### DATA EXCERPTS
▶
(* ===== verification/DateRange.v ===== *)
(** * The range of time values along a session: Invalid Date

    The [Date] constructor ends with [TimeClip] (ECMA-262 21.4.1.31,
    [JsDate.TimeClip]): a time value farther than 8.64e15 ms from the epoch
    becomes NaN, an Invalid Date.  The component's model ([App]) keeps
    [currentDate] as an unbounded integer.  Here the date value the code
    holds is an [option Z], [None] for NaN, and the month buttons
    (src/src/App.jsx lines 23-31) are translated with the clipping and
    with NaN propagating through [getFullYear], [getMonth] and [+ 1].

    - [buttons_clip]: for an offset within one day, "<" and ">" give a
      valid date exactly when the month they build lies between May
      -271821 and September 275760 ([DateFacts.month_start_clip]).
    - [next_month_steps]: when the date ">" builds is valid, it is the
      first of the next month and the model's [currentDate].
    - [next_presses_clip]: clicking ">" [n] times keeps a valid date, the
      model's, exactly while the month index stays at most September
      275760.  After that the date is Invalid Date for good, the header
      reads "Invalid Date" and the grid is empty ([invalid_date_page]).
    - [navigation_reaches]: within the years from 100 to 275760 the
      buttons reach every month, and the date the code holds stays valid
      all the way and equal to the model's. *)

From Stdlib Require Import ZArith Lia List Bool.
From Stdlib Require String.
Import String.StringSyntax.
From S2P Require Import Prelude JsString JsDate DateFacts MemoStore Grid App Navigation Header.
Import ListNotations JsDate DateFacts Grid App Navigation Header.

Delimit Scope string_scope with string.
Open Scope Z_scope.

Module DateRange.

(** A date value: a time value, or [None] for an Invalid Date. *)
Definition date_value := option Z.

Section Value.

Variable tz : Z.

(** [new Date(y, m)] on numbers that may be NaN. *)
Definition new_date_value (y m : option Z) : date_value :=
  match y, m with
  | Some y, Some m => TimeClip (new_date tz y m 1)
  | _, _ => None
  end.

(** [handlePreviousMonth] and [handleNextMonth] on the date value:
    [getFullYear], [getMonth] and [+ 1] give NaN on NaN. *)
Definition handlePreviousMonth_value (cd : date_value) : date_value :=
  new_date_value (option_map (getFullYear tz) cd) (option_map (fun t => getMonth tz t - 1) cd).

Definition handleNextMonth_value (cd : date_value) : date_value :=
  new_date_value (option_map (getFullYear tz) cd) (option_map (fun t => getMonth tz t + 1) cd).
◀
▶
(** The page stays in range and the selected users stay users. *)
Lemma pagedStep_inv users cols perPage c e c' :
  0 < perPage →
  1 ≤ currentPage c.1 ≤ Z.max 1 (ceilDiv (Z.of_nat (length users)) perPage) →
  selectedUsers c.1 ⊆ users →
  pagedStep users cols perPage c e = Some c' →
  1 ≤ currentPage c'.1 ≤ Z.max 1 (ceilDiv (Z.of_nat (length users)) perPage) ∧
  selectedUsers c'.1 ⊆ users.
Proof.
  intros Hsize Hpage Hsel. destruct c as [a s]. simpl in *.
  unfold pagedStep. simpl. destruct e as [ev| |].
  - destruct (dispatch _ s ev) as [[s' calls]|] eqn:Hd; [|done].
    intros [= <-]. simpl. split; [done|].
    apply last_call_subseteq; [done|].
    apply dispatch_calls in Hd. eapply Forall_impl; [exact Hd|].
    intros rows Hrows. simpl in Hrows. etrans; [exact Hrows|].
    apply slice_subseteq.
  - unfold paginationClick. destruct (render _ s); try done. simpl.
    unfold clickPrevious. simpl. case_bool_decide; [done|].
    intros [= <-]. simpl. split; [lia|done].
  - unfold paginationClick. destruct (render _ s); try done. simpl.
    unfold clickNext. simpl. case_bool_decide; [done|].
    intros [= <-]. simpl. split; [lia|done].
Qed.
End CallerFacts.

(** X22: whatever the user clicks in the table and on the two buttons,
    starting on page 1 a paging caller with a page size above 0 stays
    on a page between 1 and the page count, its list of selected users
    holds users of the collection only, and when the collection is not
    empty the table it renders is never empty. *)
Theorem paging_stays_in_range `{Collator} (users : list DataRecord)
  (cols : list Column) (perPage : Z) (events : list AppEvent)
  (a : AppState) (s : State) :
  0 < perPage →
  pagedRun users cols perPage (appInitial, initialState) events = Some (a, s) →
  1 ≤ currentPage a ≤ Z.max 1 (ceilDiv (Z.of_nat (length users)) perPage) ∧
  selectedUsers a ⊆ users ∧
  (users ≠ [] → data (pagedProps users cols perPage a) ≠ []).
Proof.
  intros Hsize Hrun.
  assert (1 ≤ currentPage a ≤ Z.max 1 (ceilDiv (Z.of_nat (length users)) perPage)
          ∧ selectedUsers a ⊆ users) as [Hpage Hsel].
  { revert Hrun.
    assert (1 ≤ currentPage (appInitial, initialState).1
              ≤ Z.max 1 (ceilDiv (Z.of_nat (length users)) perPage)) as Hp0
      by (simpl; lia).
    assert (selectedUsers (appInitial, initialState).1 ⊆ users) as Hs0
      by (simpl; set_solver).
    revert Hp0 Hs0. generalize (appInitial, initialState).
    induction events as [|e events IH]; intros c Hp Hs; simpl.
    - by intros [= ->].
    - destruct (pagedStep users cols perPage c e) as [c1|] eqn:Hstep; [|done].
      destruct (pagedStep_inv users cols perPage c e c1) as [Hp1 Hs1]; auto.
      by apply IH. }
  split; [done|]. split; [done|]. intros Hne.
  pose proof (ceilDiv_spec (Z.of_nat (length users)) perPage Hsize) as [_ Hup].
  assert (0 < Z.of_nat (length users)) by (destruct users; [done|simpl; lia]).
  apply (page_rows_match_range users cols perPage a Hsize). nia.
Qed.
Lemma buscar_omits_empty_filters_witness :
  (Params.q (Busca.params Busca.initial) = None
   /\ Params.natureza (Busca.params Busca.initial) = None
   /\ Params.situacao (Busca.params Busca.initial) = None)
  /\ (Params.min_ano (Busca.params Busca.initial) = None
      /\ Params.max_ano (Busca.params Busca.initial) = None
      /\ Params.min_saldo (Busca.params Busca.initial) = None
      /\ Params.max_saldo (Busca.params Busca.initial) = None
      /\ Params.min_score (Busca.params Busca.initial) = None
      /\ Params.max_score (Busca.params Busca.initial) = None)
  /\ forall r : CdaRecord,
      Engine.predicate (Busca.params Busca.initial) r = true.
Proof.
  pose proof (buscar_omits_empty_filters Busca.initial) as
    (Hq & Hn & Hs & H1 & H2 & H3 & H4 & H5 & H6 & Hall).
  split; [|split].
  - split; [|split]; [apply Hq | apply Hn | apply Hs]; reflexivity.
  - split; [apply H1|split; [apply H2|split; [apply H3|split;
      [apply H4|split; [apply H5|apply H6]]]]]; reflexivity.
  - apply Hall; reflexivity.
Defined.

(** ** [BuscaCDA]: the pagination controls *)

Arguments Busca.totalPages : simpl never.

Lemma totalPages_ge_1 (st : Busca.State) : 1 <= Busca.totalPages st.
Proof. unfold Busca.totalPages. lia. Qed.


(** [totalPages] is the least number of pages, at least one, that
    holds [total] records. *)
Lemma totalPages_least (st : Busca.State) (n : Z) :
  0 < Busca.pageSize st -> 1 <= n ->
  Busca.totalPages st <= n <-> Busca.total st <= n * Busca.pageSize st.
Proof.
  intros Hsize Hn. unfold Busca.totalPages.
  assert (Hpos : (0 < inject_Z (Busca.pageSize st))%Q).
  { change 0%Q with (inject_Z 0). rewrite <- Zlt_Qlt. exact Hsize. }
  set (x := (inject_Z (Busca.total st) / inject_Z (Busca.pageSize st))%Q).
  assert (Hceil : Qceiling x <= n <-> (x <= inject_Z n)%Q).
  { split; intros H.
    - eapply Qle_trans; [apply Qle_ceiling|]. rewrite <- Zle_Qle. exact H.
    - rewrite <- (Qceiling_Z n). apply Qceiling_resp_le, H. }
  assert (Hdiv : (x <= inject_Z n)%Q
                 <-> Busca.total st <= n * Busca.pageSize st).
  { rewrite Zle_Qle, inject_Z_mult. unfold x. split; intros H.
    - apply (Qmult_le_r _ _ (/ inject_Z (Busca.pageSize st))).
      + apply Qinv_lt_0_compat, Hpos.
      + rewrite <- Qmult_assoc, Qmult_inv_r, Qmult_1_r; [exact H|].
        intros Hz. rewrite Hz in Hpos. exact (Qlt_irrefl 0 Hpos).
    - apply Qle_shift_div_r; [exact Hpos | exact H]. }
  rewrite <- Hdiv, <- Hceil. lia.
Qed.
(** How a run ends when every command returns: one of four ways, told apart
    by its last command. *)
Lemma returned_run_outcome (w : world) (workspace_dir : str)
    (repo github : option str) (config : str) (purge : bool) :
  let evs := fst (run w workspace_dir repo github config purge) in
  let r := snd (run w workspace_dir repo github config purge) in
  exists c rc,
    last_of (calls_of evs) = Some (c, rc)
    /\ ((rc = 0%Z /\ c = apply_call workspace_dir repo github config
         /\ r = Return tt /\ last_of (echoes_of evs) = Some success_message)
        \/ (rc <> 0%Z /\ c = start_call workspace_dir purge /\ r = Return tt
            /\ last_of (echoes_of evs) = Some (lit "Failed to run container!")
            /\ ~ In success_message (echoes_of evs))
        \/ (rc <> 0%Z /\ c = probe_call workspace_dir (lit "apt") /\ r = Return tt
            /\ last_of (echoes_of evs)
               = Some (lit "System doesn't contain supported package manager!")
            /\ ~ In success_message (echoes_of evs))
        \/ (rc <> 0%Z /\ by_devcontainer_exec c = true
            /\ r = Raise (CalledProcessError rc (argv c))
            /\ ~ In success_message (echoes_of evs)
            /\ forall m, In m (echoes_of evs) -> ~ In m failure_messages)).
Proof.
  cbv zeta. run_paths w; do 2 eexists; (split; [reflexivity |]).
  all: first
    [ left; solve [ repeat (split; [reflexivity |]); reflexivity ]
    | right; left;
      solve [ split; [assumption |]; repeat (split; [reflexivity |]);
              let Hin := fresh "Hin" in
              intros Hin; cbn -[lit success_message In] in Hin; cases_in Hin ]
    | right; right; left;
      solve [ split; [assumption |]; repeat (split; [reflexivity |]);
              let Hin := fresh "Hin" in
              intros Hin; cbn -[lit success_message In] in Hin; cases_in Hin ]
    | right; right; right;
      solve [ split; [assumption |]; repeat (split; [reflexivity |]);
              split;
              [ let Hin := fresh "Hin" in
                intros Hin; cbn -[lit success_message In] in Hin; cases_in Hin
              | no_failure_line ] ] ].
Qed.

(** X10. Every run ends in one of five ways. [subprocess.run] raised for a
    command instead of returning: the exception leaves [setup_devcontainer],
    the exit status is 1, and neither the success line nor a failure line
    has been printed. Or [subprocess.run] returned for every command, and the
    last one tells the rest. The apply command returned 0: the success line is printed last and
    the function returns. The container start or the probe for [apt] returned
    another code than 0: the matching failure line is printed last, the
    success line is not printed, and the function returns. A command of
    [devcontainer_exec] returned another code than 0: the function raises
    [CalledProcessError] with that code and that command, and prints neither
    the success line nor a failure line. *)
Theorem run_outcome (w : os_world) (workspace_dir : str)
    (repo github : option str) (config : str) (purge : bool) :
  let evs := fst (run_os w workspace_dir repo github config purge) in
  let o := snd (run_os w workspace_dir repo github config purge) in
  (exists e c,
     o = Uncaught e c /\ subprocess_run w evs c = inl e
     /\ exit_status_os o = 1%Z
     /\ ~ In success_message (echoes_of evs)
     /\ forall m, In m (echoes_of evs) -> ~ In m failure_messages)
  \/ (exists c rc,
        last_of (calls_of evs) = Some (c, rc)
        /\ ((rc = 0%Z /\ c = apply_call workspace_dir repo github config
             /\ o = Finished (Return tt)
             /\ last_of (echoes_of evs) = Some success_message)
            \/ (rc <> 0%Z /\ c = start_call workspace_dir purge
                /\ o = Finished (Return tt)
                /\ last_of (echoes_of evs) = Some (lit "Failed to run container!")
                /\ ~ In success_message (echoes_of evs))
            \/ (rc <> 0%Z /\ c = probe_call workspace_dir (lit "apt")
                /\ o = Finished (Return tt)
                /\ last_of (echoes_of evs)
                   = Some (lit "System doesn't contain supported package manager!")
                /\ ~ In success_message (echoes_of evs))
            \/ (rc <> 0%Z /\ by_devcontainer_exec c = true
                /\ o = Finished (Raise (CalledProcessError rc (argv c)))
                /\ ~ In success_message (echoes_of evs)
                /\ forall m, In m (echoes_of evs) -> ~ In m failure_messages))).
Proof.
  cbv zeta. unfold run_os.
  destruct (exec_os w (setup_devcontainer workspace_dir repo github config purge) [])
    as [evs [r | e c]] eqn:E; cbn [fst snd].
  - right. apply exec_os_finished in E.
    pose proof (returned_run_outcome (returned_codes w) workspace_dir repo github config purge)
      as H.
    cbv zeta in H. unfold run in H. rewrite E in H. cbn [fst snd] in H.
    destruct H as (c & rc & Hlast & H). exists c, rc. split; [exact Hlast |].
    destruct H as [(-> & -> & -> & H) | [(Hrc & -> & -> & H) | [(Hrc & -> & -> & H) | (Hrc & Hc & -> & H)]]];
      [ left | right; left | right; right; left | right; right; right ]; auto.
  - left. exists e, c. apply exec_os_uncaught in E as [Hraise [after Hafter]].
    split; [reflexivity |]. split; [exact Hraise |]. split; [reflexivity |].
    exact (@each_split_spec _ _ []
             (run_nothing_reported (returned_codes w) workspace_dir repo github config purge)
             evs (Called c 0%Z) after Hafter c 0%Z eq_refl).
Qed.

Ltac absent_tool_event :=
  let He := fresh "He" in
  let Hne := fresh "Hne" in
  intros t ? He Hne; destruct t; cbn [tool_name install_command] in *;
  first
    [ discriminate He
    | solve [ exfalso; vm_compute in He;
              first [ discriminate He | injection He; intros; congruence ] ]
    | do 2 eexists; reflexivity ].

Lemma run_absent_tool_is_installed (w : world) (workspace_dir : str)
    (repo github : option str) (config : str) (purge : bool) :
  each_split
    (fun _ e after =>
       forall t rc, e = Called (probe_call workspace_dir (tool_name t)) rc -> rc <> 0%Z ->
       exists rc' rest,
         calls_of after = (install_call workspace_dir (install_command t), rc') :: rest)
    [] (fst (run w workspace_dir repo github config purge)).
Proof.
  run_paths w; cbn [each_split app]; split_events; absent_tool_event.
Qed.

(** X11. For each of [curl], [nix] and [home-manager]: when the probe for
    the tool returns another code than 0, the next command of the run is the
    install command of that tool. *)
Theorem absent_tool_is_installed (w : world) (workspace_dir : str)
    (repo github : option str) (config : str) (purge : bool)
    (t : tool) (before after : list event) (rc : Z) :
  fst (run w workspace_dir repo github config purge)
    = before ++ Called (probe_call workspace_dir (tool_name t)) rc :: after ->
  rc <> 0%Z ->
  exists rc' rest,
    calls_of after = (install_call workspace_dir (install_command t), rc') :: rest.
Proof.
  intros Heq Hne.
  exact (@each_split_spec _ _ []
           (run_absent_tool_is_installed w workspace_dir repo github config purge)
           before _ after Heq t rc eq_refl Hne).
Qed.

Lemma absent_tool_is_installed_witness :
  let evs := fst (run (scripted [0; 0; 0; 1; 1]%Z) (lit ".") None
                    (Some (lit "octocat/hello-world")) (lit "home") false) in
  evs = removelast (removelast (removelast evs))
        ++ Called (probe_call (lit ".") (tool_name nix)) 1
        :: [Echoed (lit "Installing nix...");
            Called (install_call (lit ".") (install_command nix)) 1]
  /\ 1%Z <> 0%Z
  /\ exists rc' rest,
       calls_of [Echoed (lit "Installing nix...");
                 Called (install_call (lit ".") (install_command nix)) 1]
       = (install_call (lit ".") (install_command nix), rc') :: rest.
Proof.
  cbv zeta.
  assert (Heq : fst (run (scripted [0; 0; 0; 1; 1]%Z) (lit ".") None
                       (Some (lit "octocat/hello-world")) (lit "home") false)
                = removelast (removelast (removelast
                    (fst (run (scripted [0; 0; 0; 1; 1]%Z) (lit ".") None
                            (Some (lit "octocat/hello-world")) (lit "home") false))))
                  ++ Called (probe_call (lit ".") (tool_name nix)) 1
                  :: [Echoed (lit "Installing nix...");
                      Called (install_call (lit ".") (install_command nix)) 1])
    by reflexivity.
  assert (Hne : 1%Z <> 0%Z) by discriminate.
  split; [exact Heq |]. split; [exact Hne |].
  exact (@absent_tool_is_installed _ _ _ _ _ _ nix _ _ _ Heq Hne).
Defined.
◀
Determine the number of lines in the records that contain the word "when", and provide that number alone.

### RESULT OF THE TASK
5